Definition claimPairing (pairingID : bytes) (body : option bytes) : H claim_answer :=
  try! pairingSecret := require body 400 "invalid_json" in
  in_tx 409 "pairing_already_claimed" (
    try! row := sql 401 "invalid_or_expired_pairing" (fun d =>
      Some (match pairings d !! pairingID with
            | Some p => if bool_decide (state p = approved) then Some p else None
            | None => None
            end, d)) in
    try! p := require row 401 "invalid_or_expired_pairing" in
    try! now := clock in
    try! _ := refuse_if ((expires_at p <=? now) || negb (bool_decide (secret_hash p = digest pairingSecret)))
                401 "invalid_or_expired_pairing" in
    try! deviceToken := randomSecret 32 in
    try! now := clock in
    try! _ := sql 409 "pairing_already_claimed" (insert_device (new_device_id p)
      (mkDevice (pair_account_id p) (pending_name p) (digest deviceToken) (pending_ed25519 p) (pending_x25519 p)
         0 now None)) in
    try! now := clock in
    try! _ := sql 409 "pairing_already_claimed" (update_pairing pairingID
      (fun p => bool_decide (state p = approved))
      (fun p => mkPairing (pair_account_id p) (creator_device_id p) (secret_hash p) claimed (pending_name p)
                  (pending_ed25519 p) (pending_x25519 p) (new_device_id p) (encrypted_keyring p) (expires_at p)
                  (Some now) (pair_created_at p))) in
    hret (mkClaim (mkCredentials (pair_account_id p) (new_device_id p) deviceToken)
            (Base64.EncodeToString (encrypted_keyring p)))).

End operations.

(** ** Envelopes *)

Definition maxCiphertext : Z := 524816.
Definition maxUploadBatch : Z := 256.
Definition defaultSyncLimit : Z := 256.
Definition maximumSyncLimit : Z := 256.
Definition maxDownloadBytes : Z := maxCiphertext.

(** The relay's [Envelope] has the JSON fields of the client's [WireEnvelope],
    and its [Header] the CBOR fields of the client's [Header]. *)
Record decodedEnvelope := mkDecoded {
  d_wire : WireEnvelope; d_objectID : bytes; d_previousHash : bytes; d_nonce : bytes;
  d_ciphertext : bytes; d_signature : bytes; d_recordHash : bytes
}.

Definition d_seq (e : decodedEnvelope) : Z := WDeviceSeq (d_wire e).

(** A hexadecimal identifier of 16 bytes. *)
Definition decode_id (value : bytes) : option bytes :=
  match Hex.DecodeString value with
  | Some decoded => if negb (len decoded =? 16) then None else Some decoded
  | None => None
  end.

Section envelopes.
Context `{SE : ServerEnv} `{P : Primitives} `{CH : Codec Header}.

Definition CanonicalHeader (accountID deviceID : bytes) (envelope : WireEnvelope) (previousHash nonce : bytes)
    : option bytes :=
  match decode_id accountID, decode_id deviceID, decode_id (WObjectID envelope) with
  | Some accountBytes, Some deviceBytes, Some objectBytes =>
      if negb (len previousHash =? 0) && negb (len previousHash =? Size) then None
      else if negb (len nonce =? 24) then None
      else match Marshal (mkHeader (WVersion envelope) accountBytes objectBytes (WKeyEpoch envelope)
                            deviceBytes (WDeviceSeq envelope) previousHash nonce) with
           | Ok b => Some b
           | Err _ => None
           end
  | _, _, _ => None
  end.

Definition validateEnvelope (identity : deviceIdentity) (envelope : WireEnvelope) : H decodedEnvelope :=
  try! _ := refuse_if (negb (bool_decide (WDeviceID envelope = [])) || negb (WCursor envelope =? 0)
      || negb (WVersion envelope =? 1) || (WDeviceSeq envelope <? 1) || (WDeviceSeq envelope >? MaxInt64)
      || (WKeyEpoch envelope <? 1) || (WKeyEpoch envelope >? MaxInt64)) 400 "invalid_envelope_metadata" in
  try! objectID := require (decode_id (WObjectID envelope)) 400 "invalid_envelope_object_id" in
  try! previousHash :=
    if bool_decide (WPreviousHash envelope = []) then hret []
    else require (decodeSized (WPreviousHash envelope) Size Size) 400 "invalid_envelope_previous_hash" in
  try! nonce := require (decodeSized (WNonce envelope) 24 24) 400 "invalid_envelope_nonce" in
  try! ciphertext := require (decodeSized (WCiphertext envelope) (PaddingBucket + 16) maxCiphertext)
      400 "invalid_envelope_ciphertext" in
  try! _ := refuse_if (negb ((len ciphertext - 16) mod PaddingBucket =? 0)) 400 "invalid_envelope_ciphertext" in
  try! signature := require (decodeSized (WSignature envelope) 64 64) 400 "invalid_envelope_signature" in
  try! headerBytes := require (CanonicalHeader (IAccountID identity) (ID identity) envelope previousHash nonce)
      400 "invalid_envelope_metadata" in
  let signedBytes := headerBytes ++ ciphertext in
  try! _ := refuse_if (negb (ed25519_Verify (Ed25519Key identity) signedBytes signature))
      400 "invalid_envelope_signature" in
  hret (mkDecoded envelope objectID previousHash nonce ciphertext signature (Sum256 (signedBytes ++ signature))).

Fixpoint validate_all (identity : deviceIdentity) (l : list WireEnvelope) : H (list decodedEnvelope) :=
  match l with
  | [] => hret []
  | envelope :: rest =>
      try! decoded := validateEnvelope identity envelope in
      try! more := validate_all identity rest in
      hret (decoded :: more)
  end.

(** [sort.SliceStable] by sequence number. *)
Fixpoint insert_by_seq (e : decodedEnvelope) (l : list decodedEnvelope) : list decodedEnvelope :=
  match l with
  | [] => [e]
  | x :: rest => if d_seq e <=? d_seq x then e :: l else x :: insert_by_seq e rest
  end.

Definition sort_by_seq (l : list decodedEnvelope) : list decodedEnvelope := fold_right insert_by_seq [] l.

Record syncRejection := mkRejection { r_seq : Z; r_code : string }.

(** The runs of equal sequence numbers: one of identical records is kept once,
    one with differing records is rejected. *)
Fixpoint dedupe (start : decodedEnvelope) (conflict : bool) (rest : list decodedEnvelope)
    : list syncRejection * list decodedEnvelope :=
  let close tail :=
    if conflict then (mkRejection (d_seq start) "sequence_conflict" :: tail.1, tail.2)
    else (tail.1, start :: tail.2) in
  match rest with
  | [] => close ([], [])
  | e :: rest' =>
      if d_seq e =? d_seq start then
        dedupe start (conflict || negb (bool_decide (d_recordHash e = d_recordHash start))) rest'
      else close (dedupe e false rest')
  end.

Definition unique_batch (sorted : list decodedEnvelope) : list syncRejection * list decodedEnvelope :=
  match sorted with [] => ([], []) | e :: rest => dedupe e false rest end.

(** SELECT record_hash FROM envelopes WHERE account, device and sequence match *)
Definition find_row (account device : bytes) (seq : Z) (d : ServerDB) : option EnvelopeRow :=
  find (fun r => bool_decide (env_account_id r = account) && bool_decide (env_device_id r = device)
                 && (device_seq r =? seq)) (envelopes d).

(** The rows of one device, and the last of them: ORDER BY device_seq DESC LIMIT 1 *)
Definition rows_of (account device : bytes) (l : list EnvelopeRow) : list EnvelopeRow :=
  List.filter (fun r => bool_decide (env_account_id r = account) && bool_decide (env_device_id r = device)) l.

────────────────────────────────────────

Return the full listing, word for word.

● SOLUTION TO THIS TASK:
Definition claimPairing (pairingID : bytes) (body : option bytes) : H claim_answer :=
  try! pairingSecret := require body 400 "invalid_json" in
  in_tx 409 "pairing_already_claimed" (
    try! row := sql 401 "invalid_or_expired_pairing" (fun d =>
      Some (match pairings d !! pairingID with
            | Some p => if bool_decide (state p = approved) then Some p else None
            | None => None
            end, d)) in
    try! p := require row 401 "invalid_or_expired_pairing" in
    try! now := clock in
    try! _ := refuse_if ((expires_at p <=? now) || negb (bool_decide (secret_hash p = digest pairingSecret)))
                401 "invalid_or_expired_pairing" in
    try! deviceToken := randomSecret 32 in
    try! now := clock in
    try! _ := sql 409 "pairing_already_claimed" (insert_device (new_device_id p)
      (mkDevice (pair_account_id p) (pending_name p) (digest deviceToken) (pending_ed25519 p) (pending_x25519 p)
         0 now None)) in
    try! now := clock in
    try! _ := sql 409 "pairing_already_claimed" (update_pairing pairingID
      (fun p => bool_decide (state p = approved))
      (fun p => mkPairing (pair_account_id p) (creator_device_id p) (secret_hash p) claimed (pending_name p)
                  (pending_ed25519 p) (pending_x25519 p) (new_device_id p) (encrypted_keyring p) (expires_at p)
                  (Some now) (pair_created_at p))) in
    hret (mkClaim (mkCredentials (pair_account_id p) (new_device_id p) deviceToken)
            (Base64.EncodeToString (encrypted_keyring p)))).

End operations.

(** ** Envelopes *)

Definition maxCiphertext : Z := 524816.
Definition maxUploadBatch : Z := 256.
Definition defaultSyncLimit : Z := 256.
Definition maximumSyncLimit : Z := 256.
Definition maxDownloadBytes : Z := maxCiphertext.

(** The relay's [Envelope] has the JSON fields of the client's [WireEnvelope],
    and its [Header] the CBOR fields of the client's [Header]. *)
Record decodedEnvelope := mkDecoded {
  d_wire : WireEnvelope; d_objectID : bytes; d_previousHash : bytes; d_nonce : bytes;
  d_ciphertext : bytes; d_signature : bytes; d_recordHash : bytes
}.

Definition d_seq (e : decodedEnvelope) : Z := WDeviceSeq (d_wire e).

(** A hexadecimal identifier of 16 bytes. *)
Definition decode_id (value : bytes) : option bytes :=
  match Hex.DecodeString value with
  | Some decoded => if negb (len decoded =? 16) then None else Some decoded
  | None => None
  end.

Section envelopes.
Context `{SE : ServerEnv} `{P : Primitives} `{CH : Codec Header}.

Definition CanonicalHeader (accountID deviceID : bytes) (envelope : WireEnvelope) (previousHash nonce : bytes)
    : option bytes :=
  match decode_id accountID, decode_id deviceID, decode_id (WObjectID envelope) with
  | Some accountBytes, Some deviceBytes, Some objectBytes =>
      if negb (len previousHash =? 0) && negb (len previousHash =? Size) then None
      else if negb (len nonce =? 24) then None
      else match Marshal (mkHeader (WVersion envelope) accountBytes objectBytes (WKeyEpoch envelope)
                            deviceBytes (WDeviceSeq envelope) previousHash nonce) with
           | Ok b => Some b
           | Err _ => None
           end
  | _, _, _ => None
  end.

Definition validateEnvelope (identity : deviceIdentity) (envelope : WireEnvelope) : H decodedEnvelope :=
  try! _ := refuse_if (negb (bool_decide (WDeviceID envelope = [])) || negb (WCursor envelope =? 0)
      || negb (WVersion envelope =? 1) || (WDeviceSeq envelope <? 1) || (WDeviceSeq envelope >? MaxInt64)
      || (WKeyEpoch envelope <? 1) || (WKeyEpoch envelope >? MaxInt64)) 400 "invalid_envelope_metadata" in
  try! objectID := require (decode_id (WObjectID envelope)) 400 "invalid_envelope_object_id" in
  try! previousHash :=
    if bool_decide (WPreviousHash envelope = []) then hret []
    else require (decodeSized (WPreviousHash envelope) Size Size) 400 "invalid_envelope_previous_hash" in
  try! nonce := require (decodeSized (WNonce envelope) 24 24) 400 "invalid_envelope_nonce" in
  try! ciphertext := require (decodeSized (WCiphertext envelope) (PaddingBucket + 16) maxCiphertext)
      400 "invalid_envelope_ciphertext" in
  try! _ := refuse_if (negb ((len ciphertext - 16) mod PaddingBucket =? 0)) 400 "invalid_envelope_ciphertext" in
  try! signature := require (decodeSized (WSignature envelope) 64 64) 400 "invalid_envelope_signature" in
  try! headerBytes := require (CanonicalHeader (IAccountID identity) (ID identity) envelope previousHash nonce)
      400 "invalid_envelope_metadata" in
  let signedBytes := headerBytes ++ ciphertext in
  try! _ := refuse_if (negb (ed25519_Verify (Ed25519Key identity) signedBytes signature))
      400 "invalid_envelope_signature" in
  hret (mkDecoded envelope objectID previousHash nonce ciphertext signature (Sum256 (signedBytes ++ signature))).

Fixpoint validate_all (identity : deviceIdentity) (l : list WireEnvelope) : H (list decodedEnvelope) :=
  match l with
  | [] => hret []
  | envelope :: rest =>
      try! decoded := validateEnvelope identity envelope in
      try! more := validate_all identity rest in
      hret (decoded :: more)
  end.

(** [sort.SliceStable] by sequence number. *)
Fixpoint insert_by_seq (e : decodedEnvelope) (l : list decodedEnvelope) : list decodedEnvelope :=
  match l with
  | [] => [e]
  | x :: rest => if d_seq e <=? d_seq x then e :: l else x :: insert_by_seq e rest
  end.

Definition sort_by_seq (l : list decodedEnvelope) : list decodedEnvelope := fold_right insert_by_seq [] l.

Record syncRejection := mkRejection { r_seq : Z; r_code : string }.

(** The runs of equal sequence numbers: one of identical records is kept once,
    one with differing records is rejected. *)
Fixpoint dedupe (start : decodedEnvelope) (conflict : bool) (rest : list decodedEnvelope)
    : list syncRejection * list decodedEnvelope :=
  let close tail :=
    if conflict then (mkRejection (d_seq start) "sequence_conflict" :: tail.1, tail.2)
    else (tail.1, start :: tail.2) in
  match rest with
  | [] => close ([], [])
  | e :: rest' =>
      if d_seq e =? d_seq start then
        dedupe start (conflict || negb (bool_decide (d_recordHash e = d_recordHash start))) rest'
      else close (dedupe e false rest')
  end.

Definition unique_batch (sorted : list decodedEnvelope) : list syncRejection * list decodedEnvelope :=
  match sorted with [] => ([], []) | e :: rest => dedupe e false rest end.

(** SELECT record_hash FROM envelopes WHERE account, device and sequence match *)
Definition find_row (account device : bytes) (seq : Z) (d : ServerDB) : option EnvelopeRow :=
  find (fun r => bool_decide (env_account_id r = account) && bool_decide (env_device_id r = device)
                 && (device_seq r =? seq)) (envelopes d).

(** The rows of one device, and the last of them: ORDER BY device_seq DESC LIMIT 1 *)
Definition rows_of (account device : bytes) (l : list EnvelopeRow) : list EnvelopeRow :=
  List.filter (fun r => bool_decide (env_account_id r = account) && bool_decide (env_device_id r = device)) l.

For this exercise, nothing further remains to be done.